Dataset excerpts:
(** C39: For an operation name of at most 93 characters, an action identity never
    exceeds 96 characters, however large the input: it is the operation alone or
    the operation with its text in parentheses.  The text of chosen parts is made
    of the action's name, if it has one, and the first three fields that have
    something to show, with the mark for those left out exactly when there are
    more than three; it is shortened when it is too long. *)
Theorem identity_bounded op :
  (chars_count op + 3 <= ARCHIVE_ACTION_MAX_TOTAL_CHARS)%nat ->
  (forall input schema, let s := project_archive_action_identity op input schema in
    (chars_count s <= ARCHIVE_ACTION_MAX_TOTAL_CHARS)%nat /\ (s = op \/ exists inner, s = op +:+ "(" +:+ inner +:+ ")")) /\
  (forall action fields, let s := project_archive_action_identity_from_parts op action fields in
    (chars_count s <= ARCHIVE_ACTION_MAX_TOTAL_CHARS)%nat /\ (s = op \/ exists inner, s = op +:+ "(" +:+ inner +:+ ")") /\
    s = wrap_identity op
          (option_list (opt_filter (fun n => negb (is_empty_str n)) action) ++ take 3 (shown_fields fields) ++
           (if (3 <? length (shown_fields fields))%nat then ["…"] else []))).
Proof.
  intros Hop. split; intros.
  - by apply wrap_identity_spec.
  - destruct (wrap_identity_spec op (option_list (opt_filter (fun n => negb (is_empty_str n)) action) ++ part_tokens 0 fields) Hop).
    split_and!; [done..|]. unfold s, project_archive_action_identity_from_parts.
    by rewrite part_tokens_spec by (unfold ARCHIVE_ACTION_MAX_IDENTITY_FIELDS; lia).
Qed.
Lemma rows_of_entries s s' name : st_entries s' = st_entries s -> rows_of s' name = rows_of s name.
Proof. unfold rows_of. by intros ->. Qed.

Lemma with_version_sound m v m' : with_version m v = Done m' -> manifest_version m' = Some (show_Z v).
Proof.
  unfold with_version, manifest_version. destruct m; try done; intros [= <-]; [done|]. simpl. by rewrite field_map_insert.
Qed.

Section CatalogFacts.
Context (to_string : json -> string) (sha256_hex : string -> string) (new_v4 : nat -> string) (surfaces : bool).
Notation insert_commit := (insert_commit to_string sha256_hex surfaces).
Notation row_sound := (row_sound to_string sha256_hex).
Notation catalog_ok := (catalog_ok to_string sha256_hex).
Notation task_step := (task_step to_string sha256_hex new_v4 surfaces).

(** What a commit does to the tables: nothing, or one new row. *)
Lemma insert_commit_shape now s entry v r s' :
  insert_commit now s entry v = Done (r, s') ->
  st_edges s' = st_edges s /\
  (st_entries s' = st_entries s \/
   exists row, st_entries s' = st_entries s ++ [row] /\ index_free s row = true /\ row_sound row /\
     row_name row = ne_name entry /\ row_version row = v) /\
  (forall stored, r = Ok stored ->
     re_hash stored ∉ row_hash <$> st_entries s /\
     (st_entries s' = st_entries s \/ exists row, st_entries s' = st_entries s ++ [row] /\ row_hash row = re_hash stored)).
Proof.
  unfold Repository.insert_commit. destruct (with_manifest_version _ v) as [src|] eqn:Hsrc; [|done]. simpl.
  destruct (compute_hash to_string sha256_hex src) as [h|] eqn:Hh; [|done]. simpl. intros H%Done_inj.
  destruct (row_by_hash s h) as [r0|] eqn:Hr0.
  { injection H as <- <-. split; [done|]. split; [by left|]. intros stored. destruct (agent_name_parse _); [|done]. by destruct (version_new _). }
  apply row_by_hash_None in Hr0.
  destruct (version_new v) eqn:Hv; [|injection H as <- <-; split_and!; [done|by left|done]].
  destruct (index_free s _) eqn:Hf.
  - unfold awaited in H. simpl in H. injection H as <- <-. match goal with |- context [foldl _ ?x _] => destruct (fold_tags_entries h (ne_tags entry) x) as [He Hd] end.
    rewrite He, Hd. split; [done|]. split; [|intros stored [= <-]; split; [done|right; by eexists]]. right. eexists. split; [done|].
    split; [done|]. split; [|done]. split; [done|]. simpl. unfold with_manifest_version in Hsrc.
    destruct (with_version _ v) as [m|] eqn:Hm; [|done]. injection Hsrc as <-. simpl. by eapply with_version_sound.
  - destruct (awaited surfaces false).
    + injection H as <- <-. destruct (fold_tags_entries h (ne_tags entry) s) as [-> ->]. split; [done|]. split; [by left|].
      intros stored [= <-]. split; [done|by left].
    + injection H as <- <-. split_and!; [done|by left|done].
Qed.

### Exercise directions
All that is needed is the exact run of lines above from the line containing "Context (to_string : json" through the line containing "- destruct (awaited surfaces false).", both of them included.

### Reply
Context (to_string : json -> string) (sha256_hex : string -> string) (new_v4 : nat -> string) (surfaces : bool).
Notation insert_commit := (insert_commit to_string sha256_hex surfaces).
Notation row_sound := (row_sound to_string sha256_hex).
Notation catalog_ok := (catalog_ok to_string sha256_hex).
Notation task_step := (task_step to_string sha256_hex new_v4 surfaces).

(** What a commit does to the tables: nothing, or one new row. *)
Lemma insert_commit_shape now s entry v r s' :
  insert_commit now s entry v = Done (r, s') ->
  st_edges s' = st_edges s /\
  (st_entries s' = st_entries s \/
   exists row, st_entries s' = st_entries s ++ [row] /\ index_free s row = true /\ row_sound row /\
     row_name row = ne_name entry /\ row_version row = v) /\
  (forall stored, r = Ok stored ->
     re_hash stored ∉ row_hash <$> st_entries s /\
     (st_entries s' = st_entries s \/ exists row, st_entries s' = st_entries s ++ [row] /\ row_hash row = re_hash stored)).
Proof.
  unfold Repository.insert_commit. destruct (with_manifest_version _ v) as [src|] eqn:Hsrc; [|done]. simpl.
  destruct (compute_hash to_string sha256_hex src) as [h|] eqn:Hh; [|done]. simpl. intros H%Done_inj.
  destruct (row_by_hash s h) as [r0|] eqn:Hr0.
  { injection H as <- <-. split; [done|]. split; [by left|]. intros stored. destruct (agent_name_parse _); [|done]. by destruct (version_new _). }
  apply row_by_hash_None in Hr0.
  destruct (version_new v) eqn:Hv; [|injection H as <- <-; split_and!; [done|by left|done]].
  destruct (index_free s _) eqn:Hf.
  - unfold awaited in H. simpl in H. injection H as <- <-. match goal with |- context [foldl _ ?x _] => destruct (fold_tags_entries h (ne_tags entry) x) as [He Hd] end.
    rewrite He, Hd. split; [done|]. split; [|intros stored [= <-]; split; [done|right; by eexists]]. right. eexists. split; [done|].
    split; [done|]. split; [|done]. split; [done|]. simpl. unfold with_manifest_version in Hsrc.
    destruct (with_version _ v) as [m|] eqn:Hm; [|done]. injection Hsrc as <-. simpl. by eapply with_version_sound.
  - destruct (awaited surfaces false).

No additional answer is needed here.